◆ Input material
(** The loop stops after [remaining] steps, one key each. *)
Lemma distribute_steps fuel i remaining order shares :
  0 <= i <= remaining -> remaining <= Z.of_nat (List.length order) -> safe remaining ->
  remaining - i < Z.of_nat fuel ->
  distribute fuel i (ofZ remaining) order shares
  = fold_left (fun sh k => bump k sh) (firstn (Z.to_nat (remaining - i)) (skipn (Z.to_nat i) order)) shares.
Proof.
  revert i shares. induction fuel as [|fuel IH]; intros i shares Hi Hn Hs Hf; [lia|].
  cbn [distribute]. rewrite nltb_ofZ by (unfold safe in *; lia).
  destruct (Z.ltb_spec i remaining) as [L|G].
  - rewrite Nat.mod_small by lia.
    destruct (order !! Z.to_nat i) as [k|] eqn:E.
    + rewrite IH by (lia || done). rewrite (drop_S _ _ _ E).
      replace (Z.to_nat (remaining - i)) with (S (Z.to_nat (remaining - (i + 1)))) by lia.
      replace (Z.to_nat (i + 1)) with (S (Z.to_nat i)) by lia. done.
    + apply lookup_ge_None_1 in E. lia.
  - by replace (Z.to_nat (remaining - i)) with 0%nat by lia.
Qed.

Lemma weight_entries_whole es :
  Forall (fun e => 0 <= snd e < 2 ^ 53) es ->
  weight_entries (map whole_entry es)
  = map whole_entry (js_sort (fun l r => locale_compare (fst l) (fst r)) es).
Proof.
  intros F. unfold weight_entries. rewrite map_map.
  rewrite <- (js_sort_map whole_entry (fun l r => locale_compare (fst l) (fst r))) by done.
  f_equal. apply map_ext_in. intros [k w] I. rewrite Forall_forall in F.
  apply list_elem_of_In, F in I. simpl in *. unfold whole_entry. simpl.
  rewrite isFinite_ofZ, (nmax_ofZ 0) by (unfold safe; lia). by rewrite Z.max_r by lia.
Qed.

(** The quotas fall short of the total by less than the number of entries. *)
Lemma quotas_short total es0 es :
  0 < weight_sum es0 ->
  exists r, total * weight_sum es = zsum (map (quota total es0) es) * weight_sum es0 + r
            /\ 0 <= r /\ (r < weight_sum es0 * Z.of_nat (List.length es) \/ (es = [] /\ r = 0)).
Proof.
  intros P. induction es as [|e es (r & E & R)].
  - exists 0. unfold weight_sum. simpl. split; [lia|]. split; [lia|right; done].
  - exists (r + (total * snd e) mod weight_sum es0).
    pose proof (Z.mod_pos_bound (total * snd e) _ P) as M.
    pose proof (Z.div_mod (total * snd e) (weight_sum es0) ltac:(lia)) as D.
    change (weight_sum (e :: es)) with (snd e + weight_sum es).
    change (zsum (map (quota total es0) (e :: es)))
      with (quota total es0 e + zsum (map (quota total es0) es)).
    unfold quota at 1. cbn [List.length]. destruct R as [R0 R].
    split; [nia|]. split; [lia|]. left.
    destruct R as [?|[-> ->]]; simpl List.length; nia.
Qed.

Lemma zsum_nonneg zs : Forall (fun z => 0 <= z) zs -> 0 <= zsum zs /\ abs_sum zs = zsum zs.
Proof. unfold abs_sum. induction 1; simpl in *; lia. Qed.

(** Adding one to the elements of a subset adds its size to the sum. *)
Lemma zsum_indicator {A} (f : A -> Z) (p : A -> bool) l :
  zsum (map (fun x => f x + if p x then 1 else 0) l)
  = zsum (map f l) + Z.of_nat (List.length (List.filter p l)).
Proof. induction l as [|x l IH]; simpl; [lia|]. destruct (p x); simpl List.length; lia. Qed.

Lemma js_map_fresh {V} (l acc : list (str * V)) :
  NoDup (map fst (acc ++ l)) ->
  fold_left (fun m e => map_set m (fst e) (snd e)) l acc = acc ++ l.
Proof.
  revert acc. induction l as [|[k v] l IH]; intros acc N; simpl; [by rewrite app_nil_r|].
  assert (S : map_set acc k v = acc ++ [(k, v)]).
  { rewrite map_app in N. apply NoDup_app in N as (_ & N & _). simpl in N.
    assert (Nk : k ∉ map fst acc) by (intros I; apply (N k I), list_elem_of_here).
    clear N. induction acc as [|[k' v'] acc IHa]; simpl in *; [done|].
    rewrite elem_of_cons in Nk. rewrite decide_False by naive_solver. rewrite IHa; naive_solver. }
  rewrite S, IH by (by rewrite <- app_assoc). by rewrite <- app_assoc.
Qed.

(** The units of an entry once the first [ks] were bumped. *)
Definition units (total : Z) (es : list (str * Z)) (ks : list str) (e : str * Z) : Z :=
  quota total es e + if bool_decide (fst e ∈ ks) then 1 else 0.

Lemma quota_bounds total es e :
  0 <= total -> 0 < weight_sum es -> Forall (fun e => 0 <= snd e) es -> e ∈ es ->
  0 <= total * snd e <= total * weight_sum es /\ 0 <= quota total es e <= total
  /\ 0 <= snd e <= weight_sum es.
Proof.
  intros Ht Hw F I. assert (B : 0 <= snd e <= weight_sum es).
  { clear Hw. unfold weight_sum. induction F as [|x l Hx F IH]; [by apply elem_of_nil in I|].
    assert (0 <= zsum (map snd l)) by (clear -F; induction F; simpl; lia).
    simpl. apply elem_of_cons in I as [->|I]; [lia|]. specialize (IH I). lia. }
  assert (M : 0 <= total * snd e <= total * weight_sum es) by nia.
  split; [done|]. split; [|done]. unfold quota. split; [apply Z.div_pos; lia|].
  apply Z.div_le_upper_bound; lia.
Qed.

(** A share before and after the distribution, on whole amounts. *)
Lemma bumped_share total es ks e :
  0 <= total -> 0 < weight_sum es -> (total + 1) * weight_sum es < 2 ^ 53 ->
  Forall (fun e => 0 <= snd e) es -> e ∈ es ->
  let s := share_of (ofZ total) (ofZ (weight_sum es)) (whole_entry e) in
  floorUnits s = ofZ (quota total es e)
  /\ ndiv (floorUnits (bumped ks s)) (ofZ 1) = ofZ (units total es ks e).
Proof.
  intros Ht Hw Hb F I s. destruct (quota_bounds total es e Ht Hw F I) as (M & Q & B).
  assert (E : floorUnits s = ofZ (quota total es e)).
  { unfold s, share_of, whole_entry. simpl.
    rewrite nmul_ofZ by (unfold safe; lia). by rewrite floor_ndiv_ofZ by (unfold safe; lia). }
  split; [done|]. assert (K : key s = fst e) by done. clearbody s.
  unfold bumped, units. rewrite K. case_bool_decide; simpl; rewrite E.
  - rewrite nadd_ofZ, ndiv_ofZ_1 by (unfold safe; nia). done.
  - rewrite ndiv_ofZ_1 by (unfold safe; nia). by rewrite Z.add_0_r.
Qed.

Definition sorted_entries (es : list (str * Z)) : list (str * Z) :=
  js_sort (fun l r => locale_compare (fst l) (fst r)) es.
(* ===== verification/CoupangPipeline.v ===== *)
(** * The Coupang profit pipeline

    Models [apps/api/src/domain/coupang-profit-pipeline.ts]: reported sales are
    aggregated per product and day into segments by fulfilment method, manual
    purchases are aggregated and deducted from them, and the profit of the normal
    sales is combined with the cost of the manual purchases.

    The code mutates the record it keeps in a [Map]; each record belongs to one
    key, so an update is a [map_set].  The segments of a record are mutated in
    place through references picked by method; a reference is the position of
    the segment in the array. *)

From S2P Require Import Prelude JsNumber SafeInteger JsString DateNumber CoupangProfit.

Local Open Scope Z_scope.

Inductive CoupangCalculationPartStatus := COMPLETE | INCOMPLETE | NOT_APPLICABLE.

#[export] Instance CoupangCalculationPartStatus_eq : EqDecision CoupangCalculationPartStatus.
Proof. solve_decision. Defined.

Record ReportedSalesFactInput := {
  row_productId : str;
  row_date : str;
  row_salesKrw : num;
  row_cancelAmountKrw : num;
  row_netSalesKrw : num;
  row_salesQuantity : num;
  row_orderCount : num;
  row_saleMethod : option str;
  row_lineCount : option num;
  row_productName : option str
}.

Record CoupangSalesSegment := {
  fulfillmentMethod : CoupangFulfillmentMethod;
  sourceSaleMethods : list str;
  seg_salesKrw : num;
  seg_cancelAmountKrw : num;
  seg_netSalesKrw : num;
  seg_salesQuantity : num;
  seg_orderCount : num;
  seg_lineCount : num
}.

Record ReportedSalesFacts := {
  rep_productId : str;
  rep_date : str;
  productName : str;
  rep_salesKrw : num;
  rep_cancelAmountKrw : num;
  rep_netSalesKrw : num;
  rep_salesQuantity : num;
  rep_orderCount : num;
  rep_lineCount : num;
  saleMethods : list str;
  segments : list CoupangSalesSegment;
  hasReportedRows : bool
}.

Record ManualPurchaseFactInput := {
  mrow_productId : str;
  mrow_date : str;
  mrow_quantity : num;
  mrow_salesAmountKrw : option num;
  mrow_baseSalePriceKrw : option num;
  mrow_vendorFeeKrw : option num;
  mrow_totalCostKrw : option num;
  mrow_saleMethod : option str
}.

Record ManualPurchaseFacts := {
  man_productId : str;
  man_date : str;
  man_quantity : num;
  man_salesAmountKrw : option num;
  man_productCostKrw : option num;
  man_vendorFeeKrw : option num;
  man_coupangSalesFeeKrw : option num;
  man_shippingCostKrw : option num;
  man_otherCostKrw : option num;
  man_totalCostKrw : option num;
  man_saleMethods : list str;
  man_rowCount : nat;
  man_warnings : list str;
  isCostSnapshotComplete : bool
}.

Record ActualSalesFacts := {
  act_salesKrw : option num;
  act_netSalesKrw : option num;
  act_salesQuantity : option num;
  act_orderCount : num;
  act_segments : list CoupangSalesSegment;
  act_warnings : list str;
  isValid : bool;
  isManualOnly : bool
}.

Record NormalCoupangProfitResult := {
  status : CoupangCalculationPartStatus;
  calculated : option CoupangSegmentProfitResult;
  norm_warnings : list str
}.

(** [finiteOrZero], [positiveOrNull], [nonNegativeOrNull], [sumNullable], [unique]. *)
Definition finiteOrZero (value : option num) : num := finiteNumber value.

Definition positiveOrNull (value : option num) : option num :=
  match value with
  | Some x => if isFinite x && nltb (ofZ 0) x then Some x else None
  | None => None
  end.

Definition nonNegativeOrNull (value : option num) : option num :=
  match value with
  | Some x => if isFinite x && nleb (ofZ 0) x then Some x else None
  | None => None
  end.

Fixpoint all_some {A} (values : list (option A)) : option (list A) :=
  match values with
  | [] => Some []
  | None :: _ => None
  | Some a :: rest => l ← all_some rest; Some (a :: l)
  end.

Definition sumNullable (values : list (option num)) : option num :=
  match all_some values with Some xs => Some (nsum xs) | None => None end.

Definition unique (values : list (option str)) : list str :=
  js_unique (List.filter truthy (omap (fun v => v) values)).

Definition unique_str (values : list str) : list str := unique (map Some values).

(** The key of a product and a day: two texts joined by a NUL. *)
Definition productDateKey (productId date : str) : str := productId ++ [0%N] ++ date.

Section pipeline.
Context `{Icu}.

(** ** Reported sales *)

Definition emptySalesSegment (m : CoupangFulfillmentMethod) : CoupangSalesSegment :=
  {| fulfillmentMethod := m; sourceSaleMethods := []; seg_salesKrw := ofZ 0;
     seg_cancelAmountKrw := ofZ 0; seg_netSalesKrw := ofZ 0; seg_salesQuantity := ofZ 0;
     seg_orderCount := ofZ 0; seg_lineCount := ofZ 0 |}.

Definition emptyReportedSalesFacts (productId date productName : str) : ReportedSalesFacts :=
  {| rep_productId := productId; rep_date := date; productName := productName;
     rep_salesKrw := ofZ 0; rep_cancelAmountKrw := ofZ 0; rep_netSalesKrw := ofZ 0;
     rep_salesQuantity := ofZ 0; rep_orderCount := ofZ 0; rep_lineCount := ofZ 0;
     saleMethods := []; segments := []; hasReportedRows := false |}.

Record segment_totals := {
  tot_salesKrw : num;
  tot_cancelAmountKrw : num;
  tot_netSalesKrw : num;
  tot_salesQuantity : num;
  tot_orderCount : num;
  tot_lineCount : num
}.

Definition sumCoupangSalesSegments (segs : list CoupangSalesSegment) : segment_totals :=
  fold_left (fun t s =>
    {| tot_salesKrw := nadd (tot_salesKrw t) (finiteOrZero (Some (seg_salesKrw s)));
       tot_cancelAmountKrw := nadd (tot_cancelAmountKrw t) (finiteOrZero (Some (seg_cancelAmountKrw s)));
       tot_netSalesKrw := nadd (tot_netSalesKrw t) (finiteOrZero (Some (seg_netSalesKrw s)));
       tot_salesQuantity := nadd (tot_salesQuantity t) (finiteOrZero (Some (seg_salesQuantity s)));
       tot_orderCount := nadd (tot_orderCount t) (finiteOrZero (Some (seg_orderCount s)));
       tot_lineCount := nadd (tot_lineCount t) (finiteOrZero (Some (seg_lineCount s))) |})
    segs
    {| tot_salesKrw := ofZ 0; tot_cancelAmountKrw := ofZ 0; tot_netSalesKrw := ofZ 0;
       tot_salesQuantity := ofZ 0; tot_orderCount := ofZ 0; tot_lineCount := ofZ 0 |}.

Definition syncReportedTotalsFromSegments (r : ReportedSalesFacts) : ReportedSalesFacts :=
  let t := sumCoupangSalesSegments (segments r) in
  {| rep_productId := rep_productId r; rep_date := rep_date r; productName := productName r;
     rep_salesKrw := tot_salesKrw t; rep_cancelAmountKrw := tot_cancelAmountKrw t;
     rep_netSalesKrw := tot_netSalesKrw t; rep_salesQuantity := tot_salesQuantity t;
     rep_orderCount := tot_orderCount t; rep_lineCount := tot_lineCount t;
     saleMethods := saleMethods r; segments := segments r; hasReportedRows := hasReportedRows r |}.

(** [if (m && !methods.includes(m)) methods.push(m)]. *)
Definition push_method (m : option str) (methods : list str) : list str :=
  match m with
  | None | Some [] => methods
  | Some x => if bool_decide (x ∈ methods) then methods else methods ++ [x]
  end.

Definition row_method (row : ReportedSalesFactInput) : CoupangFulfillmentMethod :=
  normalizeCoupangFulfillmentMethod (row_saleMethod row).

Definition add_to_segment (row : ReportedSalesFactInput) (s : CoupangSalesSegment)
    : CoupangSalesSegment :=
  {| fulfillmentMethod := fulfillmentMethod s;
     sourceSaleMethods := push_method (row_saleMethod row) (sourceSaleMethods s);
     seg_salesKrw := nadd (seg_salesKrw s) (finiteOrZero (Some (row_salesKrw row)));
     seg_cancelAmountKrw := nadd (seg_cancelAmountKrw s) (finiteOrZero (Some (row_cancelAmountKrw row)));
     seg_netSalesKrw := nadd (seg_netSalesKrw s) (finiteOrZero (Some (row_netSalesKrw row)));
     seg_salesQuantity := nadd (seg_salesQuantity s) (finiteOrZero (Some (row_salesQuantity row)));
     seg_orderCount := nadd (seg_orderCount s) (finiteOrZero (Some (row_orderCount row)));
     seg_lineCount := nadd (seg_lineCount s)
       (nmax (ofZ 0) (trunc (finiteOrZero (Some (row_lineCount row ?? ofZ 1))))) |}.

(** Find the segment of the row's method, or push an empty one, and add to it. *)
Fixpoint update_segment (row : ReportedSalesFactInput) (segs : list CoupangSalesSegment)
    : list CoupangSalesSegment :=
  match segs with
  | [] => [add_to_segment row (emptySalesSegment (row_method row))]
  | s :: rest =>
      if decide (fulfillmentMethod s = row_method row) then add_to_segment row s :: rest
      else s :: update_segment row rest
  end.
(* ===== verification/StorageKey.v ===== *)
(** * Storage keys and references

    [storage/storage-reference.ts]: the check every storage key passes, the
    textual references [provider:key] kept in the database, and the translation
    of the older workspace paths.  The functions of [node:path] the source
    calls (POSIX flavour) are written out on path segments.  The file shows
    that an accepted key denotes a file strictly below the storage root and
    that references are read back as they were written. *)

From S2P Require Import Prelude JsNumber JsString.

Local Open Scope N_scope.

(** ** [node:path] *)

Definition slash : N := 47.
Definition dot : str := [46].
Definition dotdot : str := [46; 46].

(** [normalizeString]: the segments of a path after ["."] and [".."] are
    resolved; [acc] is the reversed output. *)
Fixpoint normalize_segments (allowAboveRoot : bool) (acc segs : list str) : list str :=
  match segs with
  | [] => rev acc
  | s :: r =>
      if negb (truthy s) || str_eqb s dot then normalize_segments allowAboveRoot acc r
      else if str_eqb s dotdot then
        match acc with
        | top :: acc' =>
            if str_eqb top dotdot then normalize_segments allowAboveRoot (dotdot :: acc) r
            else normalize_segments allowAboveRoot acc' r
        | [] => normalize_segments allowAboveRoot (if allowAboveRoot then [dotdot] else []) r
        end
      else normalize_segments allowAboveRoot (s :: acc) r
  end.

Definition isAbsolute (p : str) : bool := match p with c :: _ => c =? slash | [] => false end.

Definition posix_normalize (p : str) : str :=
  if negb (truthy p) then dot
  else
    let absolute := isAbsolute p in
    let trailing := ends_with [slash] p in
    let body := join [slash] (normalize_segments (negb absolute) [] (split_on slash p)) in
    if negb (truthy body) then if absolute then [slash] else if trailing then js "./" else dot
    else (if absolute then [slash] else []) ++ body ++ (if trailing then [slash] else []).

(** [path.resolve(...args)] with the working directory [cwd]: the segments
    of the absolute result. *)
Definition resolve_step (p arg : str) : str :=
  if negb (truthy arg) then p else if isAbsolute arg then arg else p ++ [slash] ++ arg.

Definition resolve (cwd : str) (args : list str) : list str :=
  normalize_segments false [] (split_on slash (fold_left resolve_step args cwd)).

(** [path.relative(from, to)] on resolved paths. *)
Fixpoint relative (from to : list str) : list str :=
  match from, to with
  | f :: from', t :: to' =>
      if str_eqb f t then relative from' to' else map (fun _ => dotdot) from ++ to
  | _, _ => map (fun _ => dotdot) from ++ to
  end.

(** ** Keys *)

Definition InvalidStorageKeyError : js_error :=
  {| err_status := 0; err_code := js "InvalidStorageKeyError" |}.

Definition is_control (c : N) : bool := (c <=? 31) || (c =? 127).

Definition reserved_names : list str :=
  map js ["con"; "prn"; "aux"; "nul"; "clock$"; "conin$"; "conout$"]%string
  ++ map (fun d => js "com" ++ [d]) [49; 50; 51; 52; 53; 54; 55; 56; 57]
  ++ map (fun d => js "lpt" ++ [d]) [49; 50; 51; 52; 53; 54; 55; 56; 57].

(** The device names of Windows, alone or before an extension. *)
Definition is_reserved (segment : str) : bool :=
  existsb (fun name =>
    starts_with name (map ascii_lower segment)
    && match drop (List.length name) segment with [] => true | c :: _ => c =? 46 end)
    reserved_names.

Definition ends_dot_or_space (segment : str) : bool := ends_with [46] segment || ends_with [32] segment.

Definition bad_segment (segment : str) : bool :=
  negb (truthy segment) || str_eqb segment dot || str_eqb segment dotdot
  || ends_dot_or_space segment || is_reserved segment.

Definition bad_text (key : str) : bool :=
  negb (truthy key) || (1024 <? N.of_nat (List.length key)) || existsb (N.eqb 0) key
  || existsb (N.eqb 92) key || existsb (N.eqb 58) key || existsb is_control key || isAbsolute key.

Definition normalizeStorageKey (key : str) : result str :=
  if bad_text key then Throws InvalidStorageKeyError
  else
    let normalized := posix_normalize key in
    if str_eqb normalized dot || str_eqb normalized dotdot || starts_with (js "../") normalized
       || negb (str_eqb normalized key) || existsb bad_segment (split_on slash normalized)
    then Throws InvalidStorageKeyError
    else Ok normalized.

(** ** References *)

Record StorageReference := { provider : str; key : str }.

Definition is_provider_start (c : N) : bool := (97 <=? c) && (c <=? 122).
Definition is_provider_char (c : N) : bool := is_provider_start c || is_digit c || (c =? 45).

(** [/^[a-z][a-z0-9-]{0,31}$/]. *)
Definition is_provider (p : str) : bool :=
  match p with
  | c :: r => is_provider_start c && forallb is_provider_char r
              && (N.of_nat (List.length r) <=? 31)
  | [] => false
  end.

Definition storageReference (provider key : str) : result str :=
  if negb (is_provider provider) then Throws InvalidStorageKeyError
  else let! key := normalizeStorageKey key in Ok (provider ++ js ":" ++ key).

(** The characters [.] does not match in a regular expression. *)
Definition is_line_terminator (c : N) : bool :=
  (c =? 10) || (c =? 13) || (c =? 8232) || (c =? 8233).

Fixpoint before_colon (s : str) : option (str * str) :=
  match s with
  | [] => None
  | c :: s' => if c =? 58 then Some ([], s')
               else '(p, r) ← before_colon s'; Some (c :: p, r)
  end.

(** [REFERENCE_PATTERN]: no provider character is a colon, so the first
    group ends at the first colon. *)
Definition match_reference (value : str) : option (str * str) :=
  '(p, r) ← before_colon value;
  if is_provider p && truthy r && negb (existsb is_line_terminator r) then Some (p, r) else None.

◆ Problem to work on
Read through the entries above, and wherever a line holds the string "Import", copy it.

◆ Solution below
From S2P Require Import Prelude JsNumber SafeInteger JsString DateNumber CoupangProfit.
From S2P Require Import Prelude JsNumber JsString.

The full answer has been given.